A SOFT T-BOND AUCTION pushed up yields and helped USD. A headline detailing that THE FED IS NOW THE LARGEST US CREDITOR, holding 14% of Treasury supply (compared to China at 12%) also pushed up yields.
Economic data was mixed with US initial JOBLESS CLAIMS increasing 1K to 427K compared to the 419K expected. The US TRADE DEFICIT, however, was much lower than expected at $43.7B due in part to a backlog of orders from quake-stricken Japan.
Talk of HOUSING problems in the US failed to sway optimism. The Feds Yellen said the recovery in the sector will be long and drawn-out. Case-Shiller Index co-founder Robert Shiller said a decline of 10-25% in housing over the next five years wouldnt surprise me at all.

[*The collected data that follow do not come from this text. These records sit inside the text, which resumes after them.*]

Definition setPodNameAnnotation (v : string) (u : buildUpdate) : buildUpdate :=
  {| podNameAnnotation := Some v;
     phase := phase u;
     reason := reason u;
     message := message u;
     startTime := startTime u;
     completionTime := completionTime u;
     duration := duration u;
     outputRef := outputRef u;
     logSnippet := logSnippet u;
     pushSecret := pushSecret u |}.

Definition setPhase (v : BuildPhase) (u : buildUpdate) : buildUpdate :=
  {| podNameAnnotation := podNameAnnotation u;
     phase := Some v;
     reason := reason u;
     message := message u;
     startTime := startTime u;
     completionTime := completionTime u;
     duration := duration u;
     outputRef := outputRef u;
     logSnippet := logSnippet u;
     pushSecret := pushSecret u |}.

Definition setReason (v : StatusReason) (u : buildUpdate) : buildUpdate :=
  {| podNameAnnotation := podNameAnnotation u;
     phase := phase u;
     reason := Some v;
     message := message u;
     startTime := startTime u;
     completionTime := completionTime u;
     duration := duration u;
     outputRef := outputRef u;
     logSnippet := logSnippet u;
     pushSecret := pushSecret u |}.

Definition setMessage (v : string) (u : buildUpdate) : buildUpdate :=
  {| podNameAnnotation := podNameAnnotation u;
     phase := phase u;
     reason := reason u;
     message := Some v;
     startTime := startTime u;
     completionTime := completionTime u;
     duration := duration u;
     outputRef := outputRef u;
     logSnippet := logSnippet u;
     pushSecret := pushSecret u |}.

Definition setStartTime (v : Time) (u : buildUpdate) : buildUpdate :=
  {| podNameAnnotation := podNameAnnotation u;
     phase := phase u;
     reason := reason u;
     message := message u;
     startTime := Some v;
     completionTime := completionTime u;
     duration := duration u;
     outputRef := outputRef u;
     logSnippet := logSnippet u;
     pushSecret := pushSecret u |}.

Definition setCompletionTime (v : Time) (u : buildUpdate) : buildUpdate :=
  {| podNameAnnotation := podNameAnnotation u;
     phase := phase u;
     reason := reason u;
     message := message u;
     startTime := startTime u;
     completionTime := Some v;
     duration := duration u;
     outputRef := outputRef u;
     logSnippet := logSnippet u;
     pushSecret := pushSecret u |}.

Definition setDuration (v : Duration) (u : buildUpdate) : buildUpdate :=
  {| podNameAnnotation := podNameAnnotation u;
     phase := phase u;
     reason := reason u;
     message := message u;
     startTime := startTime u;
     completionTime := completionTime u;
     duration := Some v;
     outputRef := outputRef u;
     logSnippet := logSnippet u;
     pushSecret := pushSecret u |}.

Definition setOutputRef (v : string) (u : buildUpdate) : buildUpdate :=
  {| podNameAnnotation := podNameAnnotation u;
     phase := phase u;
     reason := reason u;
     message := message u;
     startTime := startTime u;
     completionTime := completionTime u;
     duration := duration u;
     outputRef := Some v;
     logSnippet := logSnippet u;
     pushSecret := pushSecret u |}.

Definition setLogSnippet (v : string) (u : buildUpdate) : buildUpdate :=
  {| podNameAnnotation := podNameAnnotation u;
     phase := phase u;
     reason := reason u;
     message := message u;
     startTime := startTime u;
     completionTime := completionTime u;
     duration := duration u;
     outputRef := outputRef u;
     logSnippet := Some v;
     pushSecret := pushSecret u |}.

Definition setPushSecret (v : LocalObjectReference) (u : buildUpdate) : buildUpdate :=
  {| podNameAnnotation := podNameAnnotation u;
     phase := phase u;
     reason := reason u;
     message := message u;
     startTime := startTime u;
     completionTime := completionTime u;
     duration := duration u;
     outputRef := outputRef u;
     logSnippet := logSnippet u;
     pushSecret := Some v |}.

Definition isNil {A : Type} (p : option A) : bool :=
  match p with
  | None => true
  | Some _ => false
  end.

(** Modelled from the spec: [isEmpty] returns true iff every field is unset. *)
Definition isEmpty (u : buildUpdate) : bool :=
  isNil (podNameAnnotation u) && isNil (phase u) && isNil (reason u) &&
  isNil (message u) && isNil (startTime u) && isNil (completionTime u) &&
  isNil (duration u) && isNil (outputRef u) && isNil (logSnippet u) &&
  isNil (pushSecret u).

(** Modelled from the spec: [common.HasBuildPodNameAnnotation] and
    [common.SetBuildPodNameAnnotation] read and write the build's
    [build.openshift.io/build.pod-name] annotation. *)
Definition HasBuildPodNameAnnotation (build : Build) : bool :=
  bool_decide (is_Some (Build_Annotations build !! BuildPodNameAnnotation)).

Definition SetBuildPodNameAnnotation (build : Build) (podName : string) : Build :=
  {| Build_Namespace := Build_Namespace build;
     Build_Name := Build_Name build;
     Build_Annotations := <[BuildPodNameAnnotation := podName]> (Build_Annotations build);
     Build_Spec := Build_Spec build;
     Build_Status := Build_Status build |}.

Definition withStatus (build : Build) (st : BuildStatus) : Build :=
  {| Build_Namespace := Build_Namespace build;
     Build_Name := Build_Name build;
     Build_Annotations := Build_Annotations build;
     Build_Spec := Build_Spec build;
     Build_Status := st |}.

Definition withOutput (build : Build) (out : BuildOutput) : Build :=
  {| Build_Namespace := Build_Namespace build;
     Build_Name := Build_Name build;
     Build_Annotations := Build_Annotations build;
     Build_Spec := {| Spec_Source_Images := Spec_Source_Images (Build_Spec build);
                      Spec_Strategy := Spec_Strategy (Build_Spec build);
                      Spec_Output := out |};
     Build_Status := Build_Status build |}.
(** *** Magnitude bounds through division and addition *)


Lemma div_below (x y : float) (Bx By : Z) :
  below Bx (Prim2SF x) = true -> above By (Prim2SF y) = true ->
  (-1021 <= Bx - By + 1 <= 1023)%Z ->
  below (Bx - By + 2) (Prim2SF (x / y)) = true.
Proof. intros. rewrite div_spec. apply Rounding.SFdiv_below; assumption. Qed.

Lemma below_mono (B B' : Z) (f : spec_float) :
  (B <= B')%Z -> below B f = true -> below B' f = true.
Proof.
  intros HB. destruct f as [s|s| |s m e]; cbn [below]; try easy.
  rewrite !Z.leb_le. lia.
Qed.

Lemma add_below (x y : float) (B : Z) :
  below B (Prim2SF x) = true -> below B (Prim2SF y) = true ->
  (-1022 <= B <= 1022)%Z ->
  below (B + 2) (Prim2SF (x + y)) = true.
Proof.
  intros. rewrite add_spec.
  apply Rounding.SFadd_below; try assumption; apply Prim2SF_valid.
Qed.

(** |z| >= 2^-1000 *)
Lemma abs_ge_above (z : float) :
  (0x1p-1000 <=? PrimFloat.abs z) = true -> above (-999) (Prim2SF z) = true.
Proof.
  rewrite leb_spec, abs_spec.
  change (Prim2SF 0x1p-1000) with (S754_finite false 4503599627370496 (-1052)).
  pose proof (Prim2SF_valid z) as V.
  destruct (Prim2SF z) as [s|s| |s m e]; cbn [SFabs above]; try easy.
  apply Rounding.valid_binary_exponent in V.
  unfold SFleb, SFcompare.
  destruct (Z.compare_spec (-1052) e) as [He|He|He]; intros H;
    try discriminate H; apply Z.leb_le; lia.
Qed.

Lemma abs_le_below (o : float) :
  (PrimFloat.abs o <=? 0x1p1000) = true -> below 1001 (Prim2SF o) = true.
Proof.
  rewrite leb_spec, abs_spec.
  change (Prim2SF 0x1p1000) with (S754_finite false 4503599627370496 948).
  pose proof (Prim2SF_valid o) as V.
  destruct (Prim2SF o) as [s|s| |s m e]; cbn [SFabs below]; try easy.
  apply Rounding.valid_binary_exponent in V.
  unfold SFleb, SFcompare.
  destruct (Z.compare_spec e 948) as [He|He|He]; intros H;
    try discriminate H; apply Z.leb_le; lia.
Qed.
End Binary64.

(** The first update of the orbit has the magnitude of [c]. *)
Lemma abs_first_update (c : complex) :
  StdComplex.abs (Complex 0 0 * Complex 0 0 + c)%complex = StdComplex.abs c.
Proof.
  destruct c as [cr ci].
  unfold StdComplex.abs, StdComplex.add, StdComplex.mul. cbn [real imag].
  replace (0 * 0 - 0 * 0)%float with 0%float by reflexivity.
  replace (0 * 0 + 0 * 0)%float with 0%float by reflexivity.
  rewrite !Binary64.sq_add_zero_l. reflexivity.
Qed.

(** A first update that passes the escape test makes the evaluator return
    at index 0. *)
Lemma mandelbrot_first_update (c : complex) (iterations : Z) :
  escaped (Complex 0 0 * Complex 0 0 + c)%complex = true ->
  mandelbrot c iterations = Some (0, 0).
Proof.
  intros Hesc. unfold mandelbrot, mandelbrot_fuel.
  change (Z.to_nat (MAX_ITERATIONS + 1)) with (S (Z.to_nat MAX_ITERATIONS)).
  cbn [mandelbrot_loop].
  change (0 <? MAX_ITERATIONS) with true. cbv iota.
  rewrite Hesc. reflexivity.
Qed.

(** C10, as the code has it: when the magnitude of c, as [std::abs]
    computes it in binary64, exceeds 2.0 the evaluator returns 0: the first
    update has the magnitude of c and passes the escape test at index 0. *)
Theorem mandelbrot_outside_disc (c : complex) (iterations : Z) :
  (2 <? StdComplex.abs c)%float = true ->
  mandelbrot c iterations = Some (0, 0).
Proof.
  intros Habs. apply mandelbrot_first_update.
  unfold escaped. rewrite abs_first_update. exact Habs.
Qed.
(** * PowerTrade bidding visualisation: data handler and chart analytics

    A shallow embedding of [src/data-handler.js] (class [DataHandler]) and of
    the trend-line and colour code of [src/chart.js] (class
    [PowerTradeChart]), with the properties of the specification proved
    about it; further on, of the cache, of the traces, the selection and
    the statistics of the chart, and of [truncateText] of [src/main.js],
    with properties read off the code.

    JavaScript numbers are IEEE 754 binary64 values, so they are embedded as
    Rocq's primitive [float]: [+], [-], [*], [/], [<] and [>] of the source
    are the primitive operations, with the same rounding.  Array lengths and
    indices are [nat] and enter the arithmetic through [Number_of_nat].
    JavaScript strings are sequences of UTF-16 code units, so they are
    embedded as lists of code units, and a text between double quotes
    stands for the code units of that text.  Built-ins whose result
    depends on the engine or on the clock ([parseFloat], [new Date(...)],
    the date getters, [toFixed], [toLocaleDateString], [JSON.stringify])
    are the fields of a [Host] record that the functions take as a
    parameter. *)

From Stdlib Require Import ZArith NArith List Bool Lia Floats Permutation Sorted.
From stdpp Require Import base option list gmap.
Import ListNotations.

#[local] Set Warnings "-register-all".

Local Open Scope list_scope.
Local Open Scope Z_scope.

(* ------------------------------------------------------------------ *)
(** ** JavaScript numbers *)

Module Num.

(** The decimal literals of the source, as the binary64 values nearest to
    them. *)
Definition lit_0_1 : float := 0x1.999999999999ap-4%float.  (* 0.1 *)
Definition lit_0_2 : float := 0x1.999999999999ap-3%float.  (* 0.2 *)
Definition lit_2_0 : float := 2%float.                      (* 2.0 *)

(** [isNaN(x)] and [isFinite(x)] on a number. *)
Definition isNaN (x : float) : bool := PrimFloat.is_nan x.
Definition isFinite (x : float) : bool := PrimFloat.is_finite x.

(** ToBoolean on a number: [+0], [-0] and [NaN] are falsy. *)
Definition truthy (x : float) : bool :=
  negb (PrimFloat.eqb x 0%float || PrimFloat.is_nan x).

(** A length, index or count as a number.  JavaScript array lengths are
    below [2^32], where the conversion is exact. *)
Definition Number_of_Z (z : Z) : float :=
  PrimFloat.of_uint63 (Uint63.of_Z z).

Definition Number_of_nat (n : nat) : float := Number_of_Z (Z.of_nat n).

(** An integer of either sign as a number; exact below [2^53] in
    magnitude. *)
Definition Number_of_int (z : Z) : float :=
  if z <? 0 then PrimFloat.opp (Number_of_Z (- z)) else Number_of_Z z.

(** [Math.round(x)]: the integer nearest to [x], the greater of the two
    when [x] lies halfway; [x] itself when it is an integer, a zero, an
    infinity or NaN; [-0] for a negative [x] that rounds to zero.  A finite
    [x] is [±m·2^e]: with [e >= 0] it is an integer, and otherwise the
    result is the integer part of [x + 1/2], computed on the integers. *)
Definition Math_round (x : float) : float :=
  match Prim2SF x with
  | S754_finite s m e =>
      if 0 <=? e then x
      else
        let n := (2 * cond_Zopp s (Zpos m) + 2 ^ (- e)) / 2 ^ (1 - e) in
        if n =? 0 then (if s then PrimFloat.neg_zero else PrimFloat.zero)
        else Number_of_int n
  | _ => x
  end.

(** [Math.ceil(x)]: the least integer not below [x], with the same
    special cases. *)
Definition Math_ceil (x : float) : float :=
  match Prim2SF x with
  | S754_finite s m e =>
      if 0 <=? e then x
      else
        let n := - ((- cond_Zopp s (Zpos m)) / 2 ^ (- e)) in
        if n =? 0 then (if s then PrimFloat.neg_zero else PrimFloat.zero)
        else Number_of_int n
  | _ => x
  end.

CHINESE TRADE BALANCE AHEAD
Look to Chinas trade balance report at 0200 GMT clues about sentiment for the remainder of the session. Economists forecast a $19.8B surplus in May after a $11.4B surplus in April. On Thursday the US reported a $21.6B deficit with China compared to $18.1B in April. Australia also showed a rising deficit with China. That probably puts an upside bias on report. We emphasize, however that the surplus is far less important than VOLUME of imports and exports. Exports are expected up 29.9% y/y and imports up 21.8% y/y. Of the two, FOCUS ON IMPORTS. Chinese importers of raw materials are on the front lines in anticipating global demand. When China imports slow it means they are anticipating diminishing demand for exports and/or a slowing domestic economy. Either of these things are bad signs for commodity currencies, especially AUD.